Again Jay: The Tenth ammendment makes it clear that all rights are ASSUMED to exist unless otherwise INFRINGED upon by the constitution or other law. The right to be from from racial discrimination is UPHELD by the constitution, not PROVDED by the constitution.
Good job, Mr Sekulov, keep up the good work. Unfortunately we have too few people like you to stand up to all that is twisted in our system and try to fix it, so thank you!
The American Constitution DENIES BLACKS CITIZENSHIP AND COUNTS THEM AS THREE FIFTHS OF A PERSON
Most of the originators of the American constitution were slave owners, and none believed in racial equality for a minute, despite all the subsequent propaganda to the contrary. As with the Amerinds - who were regarded as a completely separate alien nation all to themselves, the writers of the American Constitution - George Washington and others - wrote specific provisions into the original American Constitution to deal with the Black population.
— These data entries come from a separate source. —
(* ===== verification/SessionTable.v ===== *)
(** * openproof.storage.postgres: the table of sessions

    Models [PostgresSessionRepository] of
    [src/src/storage/postgres/postgres.cpp] over the tables of the file
    Deployment, with the checks of [openproof.sessions] in
    [src/migrations/0001_identity_auth_gateway.sql] and
    [0017_session_client_metadata.sql]. Each operation is one statement, or two
    when it asks why the first found no row. Texts are valid UTF-8 without
    octets of zero, and instants are in the range of [bigint]. *)
From S2P Require Import Prelude Foundation Database Encoding Security IdentityCore Provider Session Deployment.
Import Deployment(sessions, identities, with_sessions).

Implicit Types t : Deployment.t.

(** [length(text)] counts the characters: the octets that do not continue one. *)
Definition continuation_octet (c : ascii) : bool := (128 <=? Z.of_N (N_of_ascii c)) && (Z.of_N (N_of_ascii c) <? 192).

Fixpoint characters (s : string) : nat :=
  match s with
  | "" => 0
  | String c s => if continuation_octet c then characters s else S (characters s)
  end.

Module PostgresSessionRepository.

(** *** Rows *)

Definition at_most (bound : nat) (value : option string) : bool :=
  match value with None => true | Some value => (characters value <=? bound)%nat end.

Definition between_1_and (bound : nat) (value : string) : bool :=
  (1 <=? characters value)%nat && (characters value <=? bound)%nat.

(** The checks of the table on one row; the enumerations are within theirs. *)
Definition row_checks (row : Session.t) : bool :=
  between_1_and 200 (id_value (Session.id row)) && between_1_and 200 (id_value (Session.provider row))
  && (length (Session.tokenDigest row) =? 32)%nat && (0 <? Session.idleTimeout row)
  && (Session.authenticatedAt row <=? Session.issuedAt row) && (Session.issuedAt row <=? Session.lastSeenAt row)
  && (Session.lastSeenAt row <? Session.absoluteExpiresAt row)
  && Bool.eqb (bool_decide (Session.state row = SessionState.Revoked)) (bool_decide (is_Some (Session.revokedAt row)))
  && at_most 1024 (Session.userAgent row) && at_most 128 (Session.remoteAddress row).

(** [UNIQUE] on the token digest. *)
Definition digests (rows : gmap SessionId Session.t) : list TokenDigest :=
  (fun row : SessionId * Session.t => Session.tokenDigest row.2) <$> map_to_list rows.

(** [NULLIF(value, '')], of the text that [value_or("")] gives. *)
Definition nullif (value : option string) : option string :=
  match value with Some "" => None | value => value end.

(** The row of a session, which an insertion never revokes. *)
Definition rowOf (value : Session.t) : Session.t :=
  Session.mk (Session.id value) (Session.identity value) (Session.provider value) (Session.assurance value)
    (Session.strength value) (Session.state value) (Session.authenticatedAt value) (Session.tokenDigest value)
    (Session.issuedAt value) (Session.lastSeenAt value) (Session.absoluteExpiresAt value) (Session.idleTimeout value)
    None (nullif (Session.userAgent value)) (nullif (Session.remoteAddress value)).

(** [sessionFromRow]: the columns have the types and ranges it checks. *)
Definition sessionFromRow (row : Session.t) : Result Session.t :=
  Session.restore (Session.id row) (Session.identity row) (Session.provider row) (Session.assurance row)
    (Session.strength row) (Session.state row) (Session.authenticatedAt row) (Session.tokenDigest row)
    (Session.issuedAt row) (Session.lastSeenAt row) (Session.absoluteExpiresAt row) (Session.idleTimeout row)
    (Session.revokedAt row) (Session.userAgent row) (Session.remoteAddress row).

(** *** Statements *)

Definition insert (operation : string) (row : Session.t) : deploymentStatement unit := fun t =>
  if negb (row_checks row) then (Err (databaseError check_violation operation), t)
  else if bool_decide (is_Some (sessions t !! Session.id row))
          || bool_decide (Session.tokenDigest row ∈ digests (sessions t)) then
    (Err (databaseError unique_violation operation), t)
  else if negb (bool_decide (is_Some (identities t !! Session.identity row))) then
    (Err (databaseError foreign_key_violation operation), t)
  else (ok, with_sessions <[Session.id row := row]> t).

(** [UPDATE openproof.sessions SET ... WHERE ... RETURNING ...]. *)
Definition update (operation : string) (matches : Session.t -> bool) (change : Session.t -> Session.t)
    : deploymentStatement (list Session.t) := fun t =>
  let changed := change <$> matching matches (sessions t) in
  let rows := change_rows matches change (sessions t) in
  if negb (forallb row_checks changed) then (Err (databaseError check_violation operation), t)
  else if negb (bool_decide (NoDup (digests rows))) then (Err (databaseError unique_violation operation), t)
  else (Ok changed, with_sessions (fun _ => rows) t).

(** [DELETE FROM openproof.sessions WHERE ...], with the number of rows. *)
Definition deleteRows (matches : Session.t -> bool) : deploymentStatement nat := fun t =>
  (Ok (length (matching matches (sessions t))), with_sessions (filter (fun row => matches row.2 = false)) t).

Definition active (row : Session.t) : bool := bool_decide (Session.state row = SessionState.Active).

(** [$2 < absolute_expires_at_ms AND $2 < last_seen_at_ms + idle_timeout_ms]. *)
Definition lasts (now : Instant) (row : Session.t) : bool :=
  (now <? Session.absoluteExpiresAt row) && (now <? Session.lastSeenAt row + Session.idleTimeout row).

(** The [SET] of [use]: a session past a deadline expires, another is seen. *)
Definition touch (now : Instant) (row : Session.t) : Session.t :=
  Session.set row
    (if (Session.absoluteExpiresAt row <=? now) || (Session.lastSeenAt row + Session.idleTimeout row <=? now)
     then SessionState.Expired else Session.state row)
    (Session.tokenDigest row) (if lasts now row then now else Session.lastSeenAt row) (Session.revokedAt row).

(** The [WHERE] of [rotate]. *)
Definition rotates (id : SessionId) (expected : TokenDigest) (now : Instant) (row : Session.t) : bool :=
  bool_decide (Session.id row = id) && bool_decide (Session.tokenDigest row = expected) && active row && lasts now row.

Definition withToken (replacement : TokenDigest) (now : Instant) (row : Session.t) : Session.t :=
  Session.set row (Session.state row) replacement now (Session.revokedAt row).

Definition withRevocation (now : Instant) (row : Session.t) : Session.t :=
  Session.set row SessionState.Revoked (Session.tokenDigest row) (Session.lastSeenAt row) (Some now).

(** [ORDER BY last_seen_at_ms DESC]; rows that were seen together come in an
    order of the server's. *)
Definition seen_later (a b : Session.t) : Prop := Session.lastSeenAt b <= Session.lastSeenAt a.
#[global] Instance seen_later_dec a b : Decision (seen_later a b).
Proof. unfold seen_later. apply _. Defined.

Section repository.
Context `{Db : Database} {W : Type}.
Abbreviation state := (database Deployment.t W).
Abbreviation session B := (prog state Error B).

Definition add (value : Session.t) : session unit :=
  _ ← lease;
  execute "insert session" (insert "insert session" (rowOf value)).

Definition use (token : TokenDigest) (now : Instant) : session Session.t :=
  _ ← lease;
  rows ← execute "use session"
           (update "use session" (fun row => bool_decide (Session.tokenDigest row = token) && active row) (touch now));
  match rows with
  | [row] =>
      restored ← lift (sessionFromRow row);
      if negb (active restored) then throw (authenticationFailure "Session deadline passed.")
      else mret restored
  | _ => throw (authenticationFailure "Session is unknown or inactive.")
  end.

Definition rotate (id : SessionId) (expected replacement : TokenDigest) (now : Instant) : session unit :=
  _ ← lease;
  rows ← execute "rotate session"
           (update "rotate session" (rotates id expected now) (withToken replacement now));
  match rows with
  | [_] => mret tt
  | _ => throw (authenticationFailure "Session rotation was refused.")
  end.

Definition revoke (id : SessionId) (now : Instant) : session unit :=
  _ ← lease;
  rows ← execute "revoke session"
           (update "revoke session" (fun row => bool_decide (Session.id row = id) && active row) (withRevocation now));
  match rows with
  | [_] => mret tt
  | _ =>
      state ← select "read session state" (fun t => Session.state <$> sessions t !! id);
      match state with
      | None => throw (Error_ofMessage NotFound "That session was not found.")
      | Some state =>
          if bool_decide (state = SessionState.Revoked) then mret tt
          else throw (Error_ofMessage FailedPrecondition "An expired session cannot be revoked.")
      end
  end.

Definition revokeAll (identity : IdentityId) (now : Instant) : session nat :=
  _ ← lease;
  rows ← execute "revoke identity sessions"
           (update "revoke identity sessions"
              (fun row => bool_decide (Session.identity row = identity) && active row) (withRevocation now));
  mret (length rows).

Definition find (id : SessionId) : session (option Session.t) :=
  _ ← lease;
  row ← select "find session" (fun t => sessions t !! id);
  match row with
  | None => mret None
  | Some row => value ← lift (sessionFromRow row); mret (Some value)
  end.

Fixpoint readAll (rows : list Session.t) : Result (list Session.t) :=
  match rows with
  | [] => Ok []
  | row :: rows => value ← sessionFromRow row; values ← readAll rows; Ok (value :: values)
  end.

Definition list (identity : IdentityId) : session (Datatypes.list Session.t) :=
  _ ← lease;
  rows ← select "list identity sessions"
           (fun t => merge_sort seen_later
                       (matching (fun row => bool_decide (Session.identity row = identity)) (sessions t)));
  lift (readAll rows).

Definition purgeExpired (now : Instant) : state -> nat * state :=
  counted (_ ← lease; execute "purge sessions" (deleteRows (fun row => Session.isExpiredAt row now))).

Definition size : state -> nat * state :=
  counted (_ ← lease; select "count sessions" (fun t => base.size (sessions t))).

(** The table as a repository of sessions. *)
#[global] Instance repository : SessionRepository state := {
  sr_add := add; sr_use := use; sr_rotate := rotate; sr_revoke := revoke; sr_revokeAll := revokeAll;
  sr_find s id := (find id s).1; sr_list s identity := (list identity s).1;
  sr_purgeExpired := purgeExpired; sr_size s := (size s).1;
}.

(** The state an operation on sessions leaves. *)
Definition session_table_step (o : session_op) (s : state) : state :=
  match o with
  | SAdd value => (add value s).2
  | SUse token now => (use token now s).2
  | SRotate id expected replacement now => (rotate id expected replacement now s).2
  | SRevoke id now => (revoke id now s).2
  | SRevokeAll identity now => (revokeAll identity now s).2
  | SPurge now => (purgeExpired now s).2
  end.

Definition session_table_run (os : Datatypes.list session_op) (s : state) : state :=
  foldl (fun s o => session_table_step o s) s os.
End repository.
End PostgresSessionRepository.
None of the writers of the American Constitution even contemplated Blacks being accorded citizenship or voting rights in the new republic. When the Constitution was drafted at the Constitutional Convention held from 25 May to 17 September 1787, the delegates agreed that the US Congress should be elected on the basis of the size of the population in the various states making up the union - that those states with the larger populations should have more seats than those with smaller populations.
However a dispute arose: as the majority of Blacks were in the Southern states, and were specifically excluded from having the vote, the White leaders from the Northern states argued that the Black population should not be counted for purposes of representation, saying that the number of seats held by Southern states in the lower house of the national legislature should be based solely on their White population.
The White leaders from the Southern states however argued that this method of apportioning seats did not recognize the wealth and importance of their states; they wanted slaves to be counted equally with the Whites - then known by the phrase "free people."
Finally a compromise was reached and written into the Constitution: each Black would be counted as three fifths of a person for purposes of counting the population of a state. Thus it was written into Article 1, Section two of the American Constitution that:
"The House of Representatives shall be composed of Members chosen every second Year by the People of the several States . . .
"Representatives and direct Taxes shall be apportioned among the several States which may be included within this Union, according to their respective Numbers, which shall be determined by adding to the whole Number of free Persons, including those bound to Service for a Term of Years, and excluding Indians not taxed, three fifths of all other Persons."
The founders of what was to become the most powerful and influential nation in modern history therefore not only refused to grant Black slaves citizenship of their new state, but then went on to only count them as part people. www.white-history.com/hwr52.htm
I do not believe in a living Constitution. Rather, I think Justices should interpret the Constitution based on the original meaning and intent. What gives Justices the right and power to rewrite the Constitution by legislating from the bench? I do not think this is what the framers intended either.